L’ECO sans l’AES ? La CEDEAO joue son va-tout, le Sahel face à un tournant historique.

L’ECO sans l’AES ? La CEDEAO joue son va-tout, le Sahel face à un tournant historique.

Par Abdoulkarim Ousmane Mahamadou.

Le sommet de la CEDEAO tenu le 19 juillet 2026 à Lungi, en Sierra Leone, marque un changement stratégique majeur dans le long feuilleton de la monnaie unique ouest-africaine. Après plus de vingt ans de reports, les dirigeants ouest-africains ont décidé de maintenir l’objectif d’un lancement de l’ECO en 2027, mais avec une innovation de taille : seuls les États remplissant les critères de convergence macroéconomique intégreront la première vague. Cette approche progressive rompt avec la logique du « tout ou rien » qui avait jusqu’ici freiné le projet.
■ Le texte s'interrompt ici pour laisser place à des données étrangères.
Lemma f64_eq_trans a b c : f64_eq a b = true → f64_eq b c = true → f64_eq a c = true.
Proof. intros H1 H2. by destruct (f64_eq_true _ _ H1) as [->|(s & t & -> & ->)]; [|destruct c]. Qed.

(** Two equal objects have equal members. *)
Lemma deep_members p q : value_ok (VObj p) → value_ok (VObj q) → DeepEqual (VObj p) (VObj q) = true →
  ∀ k, match obj_get p k, obj_get q k with
       | Some x, Some y => DeepEqual x y = true ∧ value_ok x ∧ value_ok y
       | None, None => True
       | _, _ => False
       end.
Proof.
  intros [Hndp Hp]%value_ok_obj [Hndq Hq]%value_ok_obj. rewrite DeepEqual_obj, andb_true_iff, Nat.eqb_eq, forallb_forall.
  intros [Hlen H] k.
  assert (∀ k x, (k, x) ∈ p → ∃ y, obj_get q k = Some y ∧ DeepEqual x y = true) as Hcov.
  { intros k' x Hx. specialize (H (k', x) (proj1 (list_elem_of_In _ _) Hx)). cbn [fst snd] in H.
    destruct (obj_get q k'); [eauto|done]. }
  destruct (obj_get p k) as [x|] eqn:Hx.
  - apply obj_get_elem in Hx as Hin. destruct (Hcov k x Hin) as (y & Hy & Hxy). rewrite Hy. apply obj_get_elem in Hy. eauto.
  - destruct (obj_get q k) as [y|] eqn:Hy; [|done]. apply obj_get_elem in Hy.
    assert (k ∈ p.*1) as Hk.
    { apply (same_keys p q Hndp Hlen); [|apply list_elem_of_fmap; by exists (k, y)].
      intros k' [[? x] [-> Hx']]%list_elem_of_fmap. destruct (Hcov _ _ Hx') as (y' & Hy' & _).
      apply obj_get_is_Some. by exists y'. }
    apply obj_get_is_Some in Hk as [x Hk]. congruence.
Qed.

Lemma DeepEqual_arr xs ys : DeepEqual (VArr xs) (VArr ys) = true ↔ Forall2 (λ x y, DeepEqual x y = true) xs ys.
Proof.
  simpl. revert ys. induction xs as [|x xs IH]; intros [|y ys]; try (split; [done|by inversion 1]).
  rewrite andb_true_iff, IH. split; [intros [??]; by constructor|by inversion 1].
Qed.

Lemma DeepEqual_trans a b c : DeepEqual a b = true → DeepEqual b c = true → DeepEqual a c = true.
Proof.
  revert b c. induction a as [a Hna Hno|xs IH|xs IH] using value_nested_ind; intros b c.
  - destruct a as [| | | | | | | |vs|kvs|xs]; try (by destruct (Hna vs)); try (by destruct (Hno kvs));
      destruct b as [| | | | | | | | | |ys]; try done; destruct c as [| | | | | | | | | |zs]; try done; simpl.
    + by destruct b0, b, b1.
    + rewrite !Z.eqb_eq. congruence. + rewrite !Z.eqb_eq. congruence. + rewrite !Z.eqb_eq. congruence.
    + apply f64_eq_trans. + apply f64_eq_trans.
    + rewrite !String.eqb_eq. congruence.
    + rewrite !andb_true_iff, !Nat.eqb_eq, !forallb_forall. intros [Hl1 H1] [Hl2 H2]. split; [congruence|].
      intros kv Hkv. specialize (H1 kv Hkv). destruct (obj_get ys kv.1) as [y|] eqn:Hy; [|done].
      apply obj_get_elem in Hy. specialize (H2 _ (proj1 (list_elem_of_In _ _) Hy)). cbn [fst snd] in H2.
      destruct (obj_get zs kv.1); [|done]. apply String.eqb_eq in H1 as ->. done.
  - destruct b as [| | | | | | | |ys| |]; try done. destruct c as [| | | | | | | |zs| |]; try done.
    rewrite !DeepEqual_arr. intros H1. revert zs. induction H1 as [|x y xs ys Hxy _ IH']; [done|].
    intros zs H2. inversion H2; subst. apply Forall_cons in IH as [Hx IH]. constructor; [by eapply Hx|auto].
  - destruct b as [| | | | | | | | |ys|]; try done. destruct c as [| | | | | | | | |zs|]; try done.
    rewrite !DeepEqual_obj, !andb_true_iff, !Nat.eqb_eq, !forallb_forall. intros [Hl1 H1] [Hl2 H2]. split; [congruence|].
    intros kv Hkv. specialize (H1 kv Hkv). destruct (obj_get ys kv.1) as [y|] eqn:Hy; [|done].
    apply obj_get_elem in Hy. specialize (H2 _ (proj1 (list_elem_of_In _ _) Hy)). cbn [fst snd] in H2.
    destruct (obj_get zs kv.1); [|done]. rewrite Forall_forall in IH.
    eapply (IH kv); [by apply list_elem_of_In|done..].
Qed.

Section schemas.
Context {conv : GoConv}.

Lemma equalScalar_deep a b v : DeepEqual a b = true → equalScalar b v = true → equalScalar a v = true.
Proof.
  unfold equalScalar. intros Hab. destruct a, b; try done; cbn [toFloat] in *; simpl in Hab;
    try (by apply Z.eqb_eq in Hab as ->); destruct (toFloat v) as [y|] eqn:Hv; try done;
    try (by apply f64_eq_trans); by apply DeepEqual_trans.
Qed.

Lemma toInt_deep a b : DeepEqual a b = true → toInt a = toInt b.
Proof.
  destruct a, b; try done; simpl; intros Hab; try (by apply Z.eqb_eq in Hab as ->).
  destruct (f64_eq_true _ _ Hab) as [->|(s & t & -> & ->)]; [done|].
  by rewrite !(f64_to_int_trunc _ 0) by (done || unfold in_int64, two63; lia).
Qed.

Section equal.
Context (p q : object) (Hp : value_ok (VObj p)) (Hq : value_ok (VObj q)) (Heq : DeepEqual (VObj p) (VObj q) = true).

Lemma same_string k t : obj_get q k = Some (VString t) → obj_get p k = Some (VString t).
Proof.
  intros H. pose proof (deep_members p q Hp Hq Heq k) as Hm. rewrite H in Hm.
  destruct (obj_get p k) as [x|]; [|done]. destruct Hm as [Hm _]. destruct x; try done. simpl in Hm.
  by apply String.eqb_eq in Hm as ->.
Qed.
Pour les pays de l’Alliance des États du Sahel (AES) – le Mali, le Burkina Faso et le Niger –, cette nouvelle orientation soulève des interrogations économiques, politiques et géostratégiques majeures.

Depuis leur retrait de la CEDEAO, les trois États de l’AES poursuivent une trajectoire d’intégration distincte, fondée sur la souveraineté politique, sécuritaire et économique. Dans ce contexte, le lancement de l’ECO par les seuls États membres restants pourrait accélérer la recomposition de l’espace économique ouest-africain et consacrer l’émergence de deux blocs aux orientations de plus en plus divergentes.

La décision de Lungi traduit avant tout une volonté de la CEDEAO de sauver un projet emblématique de l’intégration régionale. Les dirigeants ont compris que continuer à attendre que l’ensemble des États satisfassent simultanément aux critères de convergence reviendrait probablement à repousser indéfiniment l’échéance. En optant pour une intégration à plusieurs vitesses, l’organisation cherche à démontrer sa capacité à concrétiser enfin une ambition vieille de plusieurs décennies.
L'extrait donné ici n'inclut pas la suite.